Director – Mounia Meddour – 2019 – France, Algeria, Belgium, Qatar – Cert. 15 – 108m
****
In selected cinemas (Curzons Bloomsbury and Mayfair). Also on Barbican cinema on demand, BFI Player, Curzon Home Cinema and Peccadillo Pictures On Demand from Friday, August 7th.
Algerian university fashion student Nedjma (Lyna Khoudri) is often called ‘Papicha’, a typically Algerian word that refers to a funny, attractive, liberated young woman. Nedjma and her roommates love life and think nothing of going out to nightclubs to put on fashion parades.
However, this being the late 1990s an upsurge of Islamic conservatism manifests itself throughout the narrative. First, fly posters advocating the hijab for women appear on walls (Nedjma immediately tears down these posters on seeing them). Later, she confronts a young man putting these posters up, but after challenging him notices a handgun tucked in his waistband so quickly backs off.

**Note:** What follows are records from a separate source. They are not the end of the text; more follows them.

(** C9.  Rendering twice gives two independent, equal results and leaves
    the intermediate object as it was.  The intermediate object lives in
    the store with what rendering creates, and the methods read it there.
    What ingestion builds holds primitives in its value nodes and each key
    once, and [toJs] returns on it; [toXml] returns on every node whose
    names are XML names and whose values have a string form; and every
    such object can be held in a store.  For an object held in a store,
    with fuel for its nesting: [toJs] called twice returns twice, only
    adding cells; after each call the store still holds the object; both
    results stand for the value that [toJs] gives; the cells of the first
    result were all allocated by the first call and those of the second by
    the second call, so the results share no cell with one another or with
    the object, and the second call leaves the first result as it was.  The
    same holds of [toXml] called twice under the same name, each call in a
    document of its own. *)
Theorem C9_rendering_twice_is_independent :
  (forall t v d, fromJs t v = Ok d ->
     scalars d /\ distinct_keys d /\ returns (toJs d)) /\
  (forall t n d, fromXml t n = Ok d ->
     scalars d /\ distinct_keys d /\ returns (toJs d)) /\
  (forall d name, renderable d name -> returns (toXml d name)) /\
  (forall d h, scalars d -> exists a h', extends h h' /\ held_at h' a d) /\
  forall d a h fuel,
    held_at h a d -> distinct_keys d -> (depth d <= fuel)%nat ->
    (forall v, toJs d = Ok v ->
       exists r1 h1 r2 h2,
         toJs_at fuel a h = Ok (r1, h1) /\ toJs_at fuel a h1 = Ok (r2, h2) /\
         extends h h1 /\ extends h1 h2 /\
         held_at h1 a d /\ held_at h2 a d /\
         denotes_on (between (List.length h) (List.length h1)) h1 r1 v /\
         denotes_on (between (List.length h) (List.length h1)) h2 r1 v /\
         denotes_on (between (List.length h1) (List.length h2)) h2 r2 v) /\
    (forall name n, toXml d name = Ok n ->
       exists a1 h1 a2 h2,
         toXml_at fuel a name None h = Ok (a1, h1) /\
         toXml_at fuel a name None h1 = Ok (a2, h2) /\
         extends h h1 /\ extends h1 h2 /\
         held_at h1 a d /\ held_at h2 a d /\
         node_on (between (List.length h) (List.length h1)) (List.length h)
                 h1 a1 n /\
         node_on (between (List.length h) (List.length h1)) (List.length h)
                 h2 a1 n /\
         node_on (between (List.length h1) (List.length h2)) (List.length h1)
                 h2 a2 n).
Proof.
  split.
  { intros t v d H. split; [exact (fromJs_scalars t v d H)|].
    split; [exact (fromJs_distinct t v d H) | exact (fromJs_toJs_returns t v d H)]. }
  split.
  { intros t n d H. split; [exact (fromXml_scalars t n d H)|].
    split; [exact (fromXml_distinct t n d H)
           | exact (fromXml_toJs_returns t n d H)]. }
  split; [intros d name H; now apply toXml_renderable|].
  split; [intros d h Hs; exact (held_somewhere d Hs h)|].
  intros d a h fuel Hheld Hdist Hfuel.
  pose proof (held_scalars h d a Hheld) as Hs. split.
  - intros v Hv.
    assert (Hret : returns (toJs d)) by now exists v.
    destruct (toJs_store_spec d Hs v Hv h) as (r1 & h1 & H1 & E1 & D1).
    destruct (toJs_store_spec d Hs v Hv h1) as (r2 & h2 & H2 & E2 & D2).
    exists r1, h1, r2, h2.
    rewrite (toJs_at_faithful d h a Hheld Hdist Hret fuel h Hfuel
               (extends_refl h)).
    rewrite (toJs_at_faithful d h a Hheld Hdist Hret fuel h1 Hfuel E1).
    pose proof (held_at_extends h h1 d E1 a Hheld) as Hh1.
    repeat split; auto.
    + exact (held_at_extends h1 h2 d E2 a Hh1).
    + eapply denotes_change; [|exact D1].
      intros a' [B1 B2]. split; [split; assumption|].
      now apply extends_nth.
  - intros name n Hn.
    assert (Hret : returns (toXml d name)) by now exists n.
    destruct (toXml_store_spec d name n Hn None h)
      as (a1 & h1 & H1 & E1 & D1 & _).
    destruct (toXml_store_spec d name n Hn None h1)
      as (a2 & h2 & H2 & E2 & D2 & _).
    cbn [document_of] in *.
    exists a1, h1, a2, h2.
    rewrite (toXml_at_faithful d h a name None Hheld Hdist Hret fuel h Hfuel
               (extends_refl h)).
    rewrite (toXml_at_faithful d h a name None Hheld Hdist Hret fuel h1 Hfuel E1).
    pose proof (held_at_extends h h1 d E1 a Hheld) as Hh1.
    repeat split; auto.
    + exact (held_at_extends h1 h2 d E2 a Hh1).
    + eapply node_change; [|exact D1].
      intros a' [B1 B2]. split; [split; assumption|].
      now apply extends_nth.
Qed.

Groups of hijab-clad women take the law into their own hands vigilante style. They surround and take away a lecturer addressing Nadjma’s class. They turn up in the middle of the night at her shared room and threaten the occupants. And worse is to come.
One of the difficulties about writing about this film is that some of its narrative incidents would be much more shocking if you don’t know exactly what’s coming. There are some truly heart-stopping moments. Although she was never a fashion student and some of the incidents in the film are pure fiction, much of the local colour and the experience of studying at an Algerian University around this time is drawn from director Meddour’s own background and consequently has a ring of authenticity about it.
While many people in the film typified by her friend Kahina (Zahra Doumandji) would like nothing more than to leave Algeria and go and live somewhere else without its problems, Nedjma has no plans to leave, not even as the situation worsens. Again, this mirrors the director’s own history: after studying in an Algerian university, she was uprooted when her family got out, relocating to France.
For supporting characters, Meddour’s script gives Nedjma a friend Wassila (Shirine Boutella) with whom she goes clubbing and the more conservative (but not fanatical) Samira (Amira Hilda Douaouda) who is planning to get married and is the constant butt of the other two’s horseplay and jokes, although they all get on in the shared uni room somehow. There are two boys Nedjma and Wassila pick up at a club, but ultimately they want their women to be submissive Islamic style and it doesn’t work out for either girl.
To an extent, there’s a feeling that the students are blinkered – they dress like Western women and there are stories of students being shot for not covering their bodies properly. Two older characters on the fringes of the drama have clearer ideas. Nedjma’s college tutor eventually forbids her from staging a fashion show for fear of what might happen if the event goes ahead while hall of residence concierge Mohktar (Samir El Hakim) exploits the increasing levels of campus security to take sexual advantage of the female students.
The film is more focused in some parts than others, but it deals well enough with some unusual and very specific historical subject matter and you’ll likely come away knowing a lot more about Algeria in the late 1990s than you did going in. Plus, the determination and joie de vivre of the central character is infectious, even as the society around her moves in the opposite direction.
Papicha is out in selected cinemas (Curzons Bloomsbury and Mayfair). Also on Barbican cinema on demand, BFI Player, Curzon Home Cinema and Peccadillo Pictures On Demand from Friday, August 7th.